**What you are asked to do**. Return the opening lines of the material, word for word. End with the line that contains "cannot be modified".

**Exercise inputs**.
-.-.-

(** * torch_frame.data.dataset: the materialization pipeline of [Dataset]

    A shallow embedding of [src/torch_frame/data/dataset.py].  Python objects
    that the class mutates or aliases (the caller's list of column names, the
    [col_to_stype] dictionary, the [_col_stats] dictionary and the [Dataset]
    instances themselves) live in an explicit heap and are named by
    references; every method is a computation in a state-and-exception monad
    over that heap.  The collaborators whose code is in other modules of the
    package ([compute_col_stats] and the tensor mappers) are the fields of
    an interface class; the tensor bundle [TensorFrame] is a record.

    The file has the model first (Python values, pandas, the heap, the
    class), then two implementations of the collaborators and the example
    tables, then the facts about the model, the theorems for the claims of
    the specification, and the claims on the examples. *)

From Stdlib Require Import ZArith String List SpecFloat.
From stdpp Require Import base option list list_numbers strings gmap sorting.

Local Open Scope string_scope.
Local Open Scope list_scope.

(** ** Python values and exceptions *)

(** [torch_frame.stype]: the enumeration of semantic types.  Members other
    than [numerical] and [categorical] are kept by their [value] string. *)
Inductive stype :=
| numerical
| categorical
| other_stype (value : string).

Global Instance stype_eq_dec : EqDecision stype.
Proof. solve_decision. Defined.

Definition stype_value (s : stype) : string :=
  match s with
  | numerical => "numerical"
  | categorical => "categorical"
  | other_stype v => v
  end.

(** The semantic types that [_to_tensor_frame] has a mapper for. *)
Definition supported (s : stype) : bool :=
  match s with
  | numerical | categorical => true
  | other_stype _ => false
  end.

(** The text of an exception, kept structured. *)
Inductive message :=
| MissingColumns (missing_cols : gset string)
    (* "The column(s) '{missing_cols}' are specified but missing in the
       data frame" *)
| ListRemoveNotInList
    (* "list.remove(x): x not in list" *)
| CannotModifyPostMaterialization (func_name : string)
    (* "'{self}' cannot be modified via '{func.__name__}' post
       materialization" *)
| RequiresMaterialized (func_name : string)
    (* "'{func.__name__}' requires a materialized dataset. Please call
       `dataset.materialize(...)` first." *)
| UnableToProcessStype (value : string)
    (* "Unable to process the semantic type '{stype.value}'" *)
| SliceStepZero
    (* "slice step cannot be zero" *)
| FloatNaNToInteger
    (* "cannot convert float NaN to integer" *)
| FloatInfinityToInteger
    (* "cannot convert float infinity to integer" *)
| CannotUnpack
    (* "cannot unpack non-iterable object" *)
| OutOfBounds
    (* "positional indexers are out-of-bounds" *)
| SliceIndicesMustBeIntegers
    (* "slice indices must be integers or None" *)
| NotSubscriptable
    (* "'NoneType' object is not subscriptable" *).

Inductive exn :=
| ValueError (m : message)
| RuntimeError (m : message)
| NotImplementedError (m : message)
| OverflowError (m : message)
| TypeError (m : message)
| IndexError (m : message)
| KeyError (key : string)
| DanglingReference
    (* not a Python exception: a reference that names no object of the
       heap; it cannot arise on a heap built by the methods below *).

(** The error kinds of the specification, as the exceptions the code
    raises for them. *)
Definition MissingColumnError (missing_cols : gset string) : exn :=
  ValueError (MissingColumns missing_cols).
Definition AlreadyMaterializedError (func_name : string) : exn :=
  RuntimeError (CannotModifyPostMaterialization func_name).
Definition NotMaterializedError (func_name : string) : exn :=
  RuntimeError (RequiresMaterialized func_name).
Definition UnsupportedSemanticType (s : stype) : exn :=
  NotImplementedError (UnableToProcessStype (stype_value s)).

(** ** Python dictionaries

    A [dict] keeps its keys in insertion order and the order is what
    [_to_tensor_frame] iterates in, so a dictionary is an association list:
    assignment to an existing key keeps the key's position, assignment to a
    new key appends. *)
Module PyDict.
Section dict.
Context {K V : Type} `{EqDecision K}.

Fixpoint get (k : K) (d : list (K * V)) : option V :=
  match d with
  | [] => None
  | (k', v) :: d' => if decide (k = k') then Some v else get k d'
  end.

Fixpoint set (k : K) (v : V) (d : list (K * V)) : list (K * V) :=
  match d with
  | [] => [(k, v)]
  | (k', v') :: d' =>
      if decide (k = k') then (k, v) :: d' else (k', v') :: set k v d'
  end.

Definition keys (d : list (K * V)) : list K := d.*1.
End dict.

(** [d[k].append(x)] on a [defaultdict(list)]. *)
Definition append {K A : Type} `{EqDecision K}
    (k : K) (x : A) (d : list (K * list A)) : list (K * list A) :=
  match get k d with
  | Some xs => set k (xs ++ [x]) d
  | None => d ++ [(k, [x])]
  end.
End PyDict.

(** [list.remove(x)]: drops the first occurrence; [None] when there is
    none (Python raises [ValueError]). *)
Fixpoint list_remove (x : string) (l : list string) : option (list string) :=
  match l with
  | [] => None
  | y :: l' => if decide (x = y) then Some l' else cons y <$> list_remove x l'
  end.

(** ** Python floats, [round] and slices *)
Module PyFloat.
(** A Python [float] is an IEEE 754 binary64 number. *)
Definition prec : Z := 53.
Definition emax : Z := 1024.

(** [float(n)] for an [int] [n]: the nearest binary64 number. *)
Definition of_int (n : Z) : spec_float := binary_normalize prec emax n 0 false.

(** [x * n] for a float [x] and an int [n]. *)
Definition mul_int (x : spec_float) (n : Z) : spec_float :=
  SFmul prec emax x (of_int n).

(** [m * 2^e] rounded to the nearest integer, ties to the even one. *)
Definition round_half_even (m : positive) (e : Z) : Z :=
  match e with
  | Zneg p =>
      let d := Z.pow 2 (Zpos p) in
      let q := Z.div (Zpos m) d in
      let r := Z.modulo (Zpos m) d in
      match Z.compare (2 * r) d with
      | Lt => q
      | Gt => (q + 1)%Z
      | Eq => if Z.even q then q else (q + 1)%Z
      end
  | _ => (Zpos m * Z.pow 2 e)%Z
  end.

(** [round(x)] with one argument. *)
Definition round (x : spec_float) : exn + Z :=
  match x with
  | S754_zero _ => inr 0%Z
  | S754_infinity _ => inl (OverflowError FloatInfinityToInteger)
  | S754_nan => inl (ValueError FloatNaNToInteger)
  | S754_finite s m e =>
      let n := round_half_even m e in
      inr (if s then (- n)%Z else n)
  end.

(** The float nearest to [m * 2^e]. *)
Definition dyadic (m e : Z) : spec_float := binary_normalize prec emax m e false.

(** The literal [0.5]. *)
Definition half : spec_float := S754_finite false 4503599627370496 (-53).
End PyFloat.

(** A bound of a [slice] object as [index_select] can receive it. *)
Inductive bound :=
| BNone
| BInt (i : Z)
| BFloat (x : spec_float).

Module PySlice.
(** [slice(start, stop, step).indices(n)]: the bounds clipped to a
    sequence of length [n]. *)
Definition adjust (n step : Z) (b : option Z) (dflt_pos dflt_neg : Z) : Z :=
  let lower := if (step <? 0)%Z then (-1)%Z else 0%Z in
  let upper := if (step <? 0)%Z then (n - 1)%Z else n in
  match b with
  | None => if (step <? 0)%Z then dflt_neg else dflt_pos
  | Some i =>
      if (i <? 0)%Z then Z.max (i + n) lower else Z.min i upper
  end.

Definition indices (start stop step : option Z) (n : Z) : exn + (Z * Z * Z) :=
  let step := default 1%Z step in
  if decide (step = 0%Z) then inl (ValueError SliceStepZero)
  else
    let start' := adjust n step start 0%Z (n - 1)%Z in
    let stop' := adjust n step stop n (-1)%Z in
    inr (start', stop', step).

(** [len(range(start, stop, step))]. *)
Definition range_len (start stop step : Z) : Z :=
  if (0 <? step)%Z then
    if (start <? stop)%Z then ((stop - start - 1) / step + 1)%Z else 0%Z
  else
    if (stop <? start)%Z then ((start - stop - 1) / (- step) + 1)%Z else 0%Z.

(** [list(range(start, stop, step))]. *)
Definition range (start stop step : Z) : list Z :=
  (λ k, (start + k * step)%Z) <$> seqZ 0 (range_len start stop step).

(** The positions that [seq[start:stop:step]] selects in a sequence of
    length [n]. *)
Definition positions (start stop step : option Z) (n : nat)
    : exn + list nat :=
  match indices start stop step (Z.of_nat n) with
  | inl e => inl e
  | inr (a, b, s) => inr (Z.to_nat <$> range a b s)
  end.
End PySlice.

(** ** pandas: the data frame

    A cell holds a raw value, an [int] or a [str].  A frame is its column
    labels and its rows; [len(df)] is the number of rows. *)
Inductive cell :=
| PyInt (i : Z)
| PyStr (s : string).

Global Instance cell_eq_dec : EqDecision cell.
Proof. solve_decision. Defined.

Definition Series := list cell.

(** A list of labels of one type, as the index of a [Series] holds them
    and [Index.tolist()] gives them: the ints of an index of dtype
    [int64], or the strings of an index of dtype [object]. *)
Inductive Labels :=
| IntLabels (labels : list Z)
| StrLabels (labels : list string).

Definition Labels_tolist (index : Labels) : list cell :=
  match index with
  | IntLabels labels => PyInt <$> labels
  | StrLabels labels => PyStr <$> labels
  end.

Coercion Labels_tolist : Labels >-> list.

(** Python's [<=] on two values of one type: ints compare by value,
    strings lexicographically; an [int] and a [str] do not compare. *)
Definition cell_le (a b : cell) : Prop :=
  match a, b with
  | PyInt i, PyInt j => (i ≤ j)%Z
  | PyStr s, PyStr t => String.leb s t = true
  | _, _ => False
  end.

Record DataFrame := {
  columns : list string;
  rows : list (list cell);
}.

Module Pandas.
(** Position of the first column labelled [col]. *)
Fixpoint get_loc (col : string) (cols : list string) : option nat :=
  match cols with
  | [] => None
  | c :: cols' => if decide (col = c) then Some 0 else S <$> get_loc col cols'
  end.

(** [len(df)]. *)
Definition len (df : DataFrame) : nat := length (rows df).

(** [df[col]] for one label; a missing label raises [KeyError]. *)
Definition getitem (df : DataFrame) (col : string) : exn + Series :=
  match get_loc col (columns df) with
  | None => inl (KeyError col)
  | Some j => inr ((λ r, default (PyStr "") (r !! j)) <$> rows df)
  end.

(** The positions of a list of labels, [KeyError] at the first missing. *)
Fixpoint get_locs (cols : list string) (have : list string)
    : exn + list nat :=
  match cols with
  | [] => inr []
  | c :: cols' =>
      match get_loc c have with
      | None => inl (KeyError c)
      | Some j =>
          match get_locs cols' have with
          | inl e => inl e
          | inr js => inr (j :: js)
          end
      end
  end.

(** [df[cols]] for a list of labels: the projected frame. *)
Definition getitem_list (df : DataFrame) (cols : list string)
    : exn + DataFrame :=
  match get_locs cols (columns df) with
  | inl e => inl e
  | inr js =>
      inr {| columns := cols;
             rows := (λ r, (λ j, default (PyStr "") (r !! j)) <$> js)
                       <$> rows df |}
  end.

(** One integer of a positional indexer against a sequence of length
    [n]: a negative one counts from the end, one outside [-n, n) raises
    [IndexError]. *)
Definition position (n : nat) (i : Z) : exn + nat :=
  if decide (0 ≤ i < Z.of_nat n)%Z then inr (Z.to_nat i)
  else if decide (- Z.of_nat n ≤ i < 0)%Z then inr (Z.to_nat (i + Z.of_nat n))
  else inl (IndexError OutOfBounds).

Fixpoint positions (n : nat) (idx : list Z) : exn + list nat :=
  match idx with
  | [] => inr []
  | i :: idx' =>
      match position n i with
      | inl e => inl e
      | inr p =>
          match positions n idx' with
          | inl e => inl e
          | inr ps => inr (p :: ps)
          end
      end
  end.

(** [seq[ps]] for positions already resolved against [seq]. *)
Definition take {A : Type} (ps : list nat) (l : list A) : list A :=
  omap (λ p, l !! p) ps.

(** [pd.Series(index=index, data=value).sort_index()], as the pair of
    [ser.index.tolist()] and [ser.values.tolist()]: the labels in
    ascending order, ints by value and strings lexicographically, each
    with its datum. *)
Fixpoint insert_sorted {A : Type} (leb : A → A → bool) (x : A * Z)
    (l : list (A * Z)) : list (A * Z) :=
  match l with
  | [] => [x]
  | y :: l' =>
      if leb (fst x) (fst y) then x :: y :: l'
      else y :: insert_sorted leb x l'
  end.

Definition sort_pairs {A : Type} (leb : A → A → bool) (ser : list (A * Z))
    : list (A * Z) :=
  foldr (insert_sorted leb) [] ser.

-.-.-

**Written reply**.
(** * torch_frame.data.dataset: the materialization pipeline of [Dataset]

    A shallow embedding of [src/torch_frame/data/dataset.py].  Python objects
    that the class mutates or aliases (the caller's list of column names, the
    [col_to_stype] dictionary, the [_col_stats] dictionary and the [Dataset]
    instances themselves) live in an explicit heap and are named by
    references; every method is a computation in a state-and-exception monad
    over that heap.  The collaborators whose code is in other modules of the
    package ([compute_col_stats] and the tensor mappers) are the fields of
    an interface class; the tensor bundle [TensorFrame] is a record.

    The file has the model first (Python values, pandas, the heap, the
    class), then two implementations of the collaborators and the example
    tables, then the facts about the model, the theorems for the claims of
    the specification, and the claims on the examples. *)

From Stdlib Require Import ZArith String List SpecFloat.
From stdpp Require Import base option list list_numbers strings gmap sorting.

Local Open Scope string_scope.
Local Open Scope list_scope.

(** ** Python values and exceptions *)

(** [torch_frame.stype]: the enumeration of semantic types.  Members other
    than [numerical] and [categorical] are kept by their [value] string. *)
Inductive stype :=
| numerical
| categorical
| other_stype (value : string).

Global Instance stype_eq_dec : EqDecision stype.
Proof. solve_decision. Defined.

Definition stype_value (s : stype) : string :=
  match s with
  | numerical => "numerical"
  | categorical => "categorical"
  | other_stype v => v
  end.

(** The semantic types that [_to_tensor_frame] has a mapper for. *)
Definition supported (s : stype) : bool :=
  match s with
  | numerical | categorical => true
  | other_stype _ => false
  end.

(** The text of an exception, kept structured. *)
Inductive message :=
| MissingColumns (missing_cols : gset string)
    (* "The column(s) '{missing_cols}' are specified but missing in the
       data frame" *)
| ListRemoveNotInList
    (* "list.remove(x): x not in list" *)
| CannotModifyPostMaterialization (func_name : string)
    (* "'{self}' cannot be modified via '{func.__name__}' post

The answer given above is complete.